• _Work item_
In the entries below, find the line with "never grows (for" and the line with "- mem_type_* in"; give again those lines and every line between them, exactly.

•••••

(* ===== verification/Prelude.v ===== *)
(** * A verification development for the UCX demo programs

    The repository holds example programs for the communication library UCX. All
    four programs are modelled here, each from its main function down to the calls
    of UCX, CUDA, the socket layer and the C library:

    - src/03_ucp_am_stream_tag_client_server/ucp_client_server.c ("client-server"):
      a client and a server that exchange messages over stream, tag matching or
      active messages, with hello_world_util.h and ucp_util.h;
    - src/02_ucp_tag_GPUP2P_hello_world/ucp_hello_world.c ("tag hello world"): a
      client sends its UCX address to a server, which answers with a string from
      CUDA memory, with its own hello_world_util.h;
    - src/01_uct_am_hello_world/uct_hello_world.c ("UCT hello world"): a client and a
      server look for a transport, exchange addresses over a socket, and the client
      sends one active message in one of three ways; with its hello_world_util.h;
    - src/04_ucp_rma_client_server (C++; "RMA client-server"): a server exports a
      buffer, clients put into it or get from it; client.cpp, server.cpp and
      ucx_util.cpp, ucx_util.h.

    ** The model of C and of the outside

    Prelude.v (this file) has the monad [M W A]: a computation over a world stops
    with [Ok a] or with [Halt h], where [h] is undefined behaviour, a failed
    assert, an exception, exit, or the bound of a loop ([NoFuel]); [loop], [while]
    and their relatives; the rules of [wp] (weakest precondition, with a second
    postcondition for runs that stop), of [keeps] (a relation between the world
    before and after) and of [approx] (more fuel); and arithmetic on machine
    integers. The tactic [solve_keeps] and the hint database [keeps] prove the
    frame conditions.

    CRuntime.v has the memory (blocks of bytes, each byte possibly uninitialised,
    on the host heap, the stack or a device; and typed cells), malloc, free, memcpy,
    printf, and the history of the program: a list of events, newest first. What
    is not in the repository is a strategy [lib]: it sees the history and decides
    the result of each external call, whether an allocation succeeds, and what
    happens inside a call (callbacks that the program registered, stores into
    memory that was lent). A vocabulary [api] of a program names its global
    variables, cells, calls and callbacks: CsApi.v, TagApi.v, UctApi.v, RmaApi.v.
    Theorems that do not restrict [lib] hold for every behaviour of the outside.

    CLib.v has strtol, atoi, strcasecmp, getopt, htons and object representations;
    Ucx.v the constants of UCX as classes with the documented facts as laws (and an
    instance for concrete runs); Ownership.v a multiset of the descriptors and UCX
    objects that are alive.

    ** Which file models what

    hello_world_util.h (of programs 01 and 03): HelloUtil.v: mem_type_malloc, mem_type_free,
    mem_type_memcpy, mem_type_memset, check_mem_type_support, parse_mem_type,
    print_common_help, generate_test_string; OobSocket.v: connect_common, barrier.
    Both against an interface (classes [HelloApi], [OobApi]) that a vocabulary
    implements; [cuda_run] and its relatives of HelloUtil.v also serve program 02.
    generate_test_string of program 01 differs and is in UctSend.v.

    ucp_client_server.c: Iov.v (buffer_malloc, buffer_free, fill_buffer, print_iov,
    print_result, fill_request_param), SockAddr.v (set_sock_addr,
    sockaddr_get_ip_str, sockaddr_get_port_str), Callbacks.v (completion, error,
    connection and active message callbacks, and the dispatch [handler]),
    Request.v (request_wait, request_finalize, and ep_close of ucp_util.h),
    SendRecv.v (send_recv_stream, send_recv_tag, send_recv_am,
    client_server_communication), Options.v (parse_cmd, usage), ClientServer.v
    (init_worker, start_client, start_server, server_create_ep,
    client_server_do_work, run_server with its labels, run_client, init_context,
    main).

    ucp_hello_world.c: TagApi.v (static variables, calls, callbacks), TagSock.v
    (server_connect, client_connect, barrier), TagHello.v (everything else, to
    main as [hello_main]). UCX keeps a struct ucx_context in every request: these
    are [g_requests], and [context] is a pointer to one of them or to a variable.

    uct_hello_world.c: UctApi.v (types, static variables, calls, callbacks),
    UctSend.v (do_am_short, do_am_bcopy, do_am_zcopy, their callbacks, hello_world),
    UctLookup.v (init_iface, dev_tl_lookup), UctOptions.v (parse_cmd), UctMain.v
    (sendrecv, main as [uct_main]). desc_holder is a value of type [holder]; UCT
    counts the operations of a uct_completion_t in [completion].

    program 04: RmaTcp.v (namespace tcp, struct Handshake), RmaUcx.v (UcxEnv,
    UcxMem, UcxEndpoint), RmaMain.v (the two main functions). Objects with a
    destructor are scopes of RmaApi.v; what the implementation does with them when
    an exception is not caught is the parameter [unwinds].

    ** What the theorems show

    Program.v (client-server, whole runs): UCX objects are used while alive and
    destroyed innermost first, in callbacks too, under every behaviour of UCX that runs
    the handler of a listener only while the listener exists (against the stack
    automaton of Protocol.v); over stream or tag matching the client and the server
    are memory safe from the command line on, with buffers of at least the 16 bytes
    that are printed and a UCX that keeps to the promises of Outside.v (Exchange.v, Client.v; Server.v: connection requests, one round of
    the loop over the clients, run_server); the server waits without a bound only
    between messages; with active messages the work of the client and the messages
    of the server are safe whatever arrives (AmWork.v), and each iteration of the server
    uses up a message that was accepted (AmCount.v; a message that arrives later
    is written to freed memory, see [am_late_message], so that there is no theorem
    about whole runs); the messages of a run are counted (Messages.v) and
    their content is what fill_buffer puts there; the transcript of a client that
    exits with success is given exactly, and so is that of a round of the server,
    and the two fit, each transfer with room for the bytes of the other side
    (transcript and transfer in Messages.v, answers in Client.v); runs end if UCX
    completes what it started, and the bound of the loops does not matter once it is
    reached (Fuel.v); the exit code, as a function of the command line where an option
    is rejected (Options.v). Demo.v is a concrete UCX for the witnesses. Parts.v: the
    command line, addresses, buffers, the test string, active messages and
    connection requests one by one, with several that are theorems about what goes
    wrong.

    Rma.v (RMA client-server): the handshake is read back as it was sent, in
    pieces of any size (RmaWire.v, RmaRead.v: recv_fd refines a parser of the wire
    format); the operations of a client that returns 0 are exactly one transfer of the
    parameters it received, flushed and complete (RmaRun.v, RmaVec.v, RmaClient.v); the
    server serves every client with the same handshake, that of its buffer, and stops at the first that fails (RmaServe.v); the life of
    the objects, exceptions included (RmaSpec.v, RmaOwn.v, RmaLife.v,
    RmaLifeMain.v).

    Tag.v (tag hello world): what a client and a server tell the world in a run
    that succeeds, byte by byte, and that the two fit together; that they return
    (TagOutside.v states the promises, TagRun.v the states between calls and the
    waiting loops, TagReceive.v a receive, TagMem.v memory and messages,
    TagClient.v, TagServer.v and TagMain.v the program); the life of the objects
    for every behaviour of the outside (TagOwn.v, TagLife.v); and three error
    paths.

    Uct.v and UctPair.v (UCT hello world): for every behaviour of the outside, the
    objects of UCT (a component: while its list is alive) and the sockets are used while
    alive and gone at the end (UctOwn.v, UctLife.v, UctLifeMain.v); dev_tl_lookup computes the function [pick]
    of what the machine offers (UctFind.v); sendrecv on both sides exchanges the
    addresses (UctExchange.v); the client's branch returns, and UCT has its test
    string or an error is reported (UctWire.v states the promises, UctClient.v,
    UctZcopy.v); the command line that says given arguments is read back to them; a
    client and a server, each from its command line to the end of
    main, fit together: the addresses that pass over the sockets, the message, and
    what the server shows (UctSteady.v and UctBlocks.v have the states between the
    steps, UctRun.v and UctRunMain.v main around the message, UctServer.v the
    server's branch, UctPlayers.v the client and the server in main); and three
    theorems about what goes wrong: a header read beyond a short string, a
    registration that is never undone, a peer that cannot be reached (UctReach.v).

    OutOfBand.v: connect_common leaks no descriptor; barrier ends.

    ** Hypotheses about the outside

    They are predicates on [lib], stated where they are used and met by a concrete
    one in each witness: callbacks run only for operations that are under way, and
    stores go only into lent memory ([polite], [polite_tag], [takes_messages]); the handler
    of a listener runs only while the listener exists ([conn_callbacks]); a new
    worker has a handle of its own ([fresh_workers]); what
    arrives is the content of a message or a byte stream ([delivers], [delivers_tag],
    [connected_socket], [delivers_one], [connected]); the queries of UCT have fixed
    answers ([catalogued]), and it accepts the peer's addresses ([cooperates]);
    waiting ends ([responsive_tag], [completes]: a measure of the history that polls
    without result reduce).

    ** Bounds and fuel

    Loops that wait for UCX, and the accept loop of a server, take a [fuel]; the
    theorems on termination ask for more fuel than the measure of the outside
    gives at the start, which is enough for every such loop, because the measure
    never grows (for the UCT hello world: more than the number of messages UCT
    refuses, and of calls for progress it needs). Loops over buffers and options have the bound of the source.
    Integers have the width of the source ([u16], [u32], [u64], [s32], [c_int] for
    overflow that is undefined).

    ** Not modelled

    - mem_type_* in hello_world_util.h of program 02: the program does not call them.
      mem_type_*, connect_common and barrier of programs 01 and 03 are the same text
      and have one model.
    - The memory behind a descriptor that UCT keeps for the program, other than the
      bytes of the message, and fields of UCT's attributes that are not read.
    - The text of messages beyond format and arguments, the formatting of floating
      point numbers, and the messages of getopt; SIGPIPE, which a send to a closed
      socket raises by default.
    - UCX, CUDA, the socket layer and the kernel: the parameter [lib].
    - Threads: the programs use one worker in one thread, and callbacks run inside
      calls of that thread.
    - Object representations are little-endian, size_t and long have 64 bits, int
      32. *)

From stdpp Require Export prelude gmap strings list numbers.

•••••

• _Response to the exercise_
    never grows (for the UCT hello world: more than the number of messages UCT
    refuses, and of calls for progress it needs). Loops over buffers and options have the bound of the source.
    Integers have the width of the source ([u16], [u32], [u64], [s32], [c_int] for
    overflow that is undefined).

    ** Not modelled

    - mem_type_* in hello_world_util.h of program 02: the program does not call them.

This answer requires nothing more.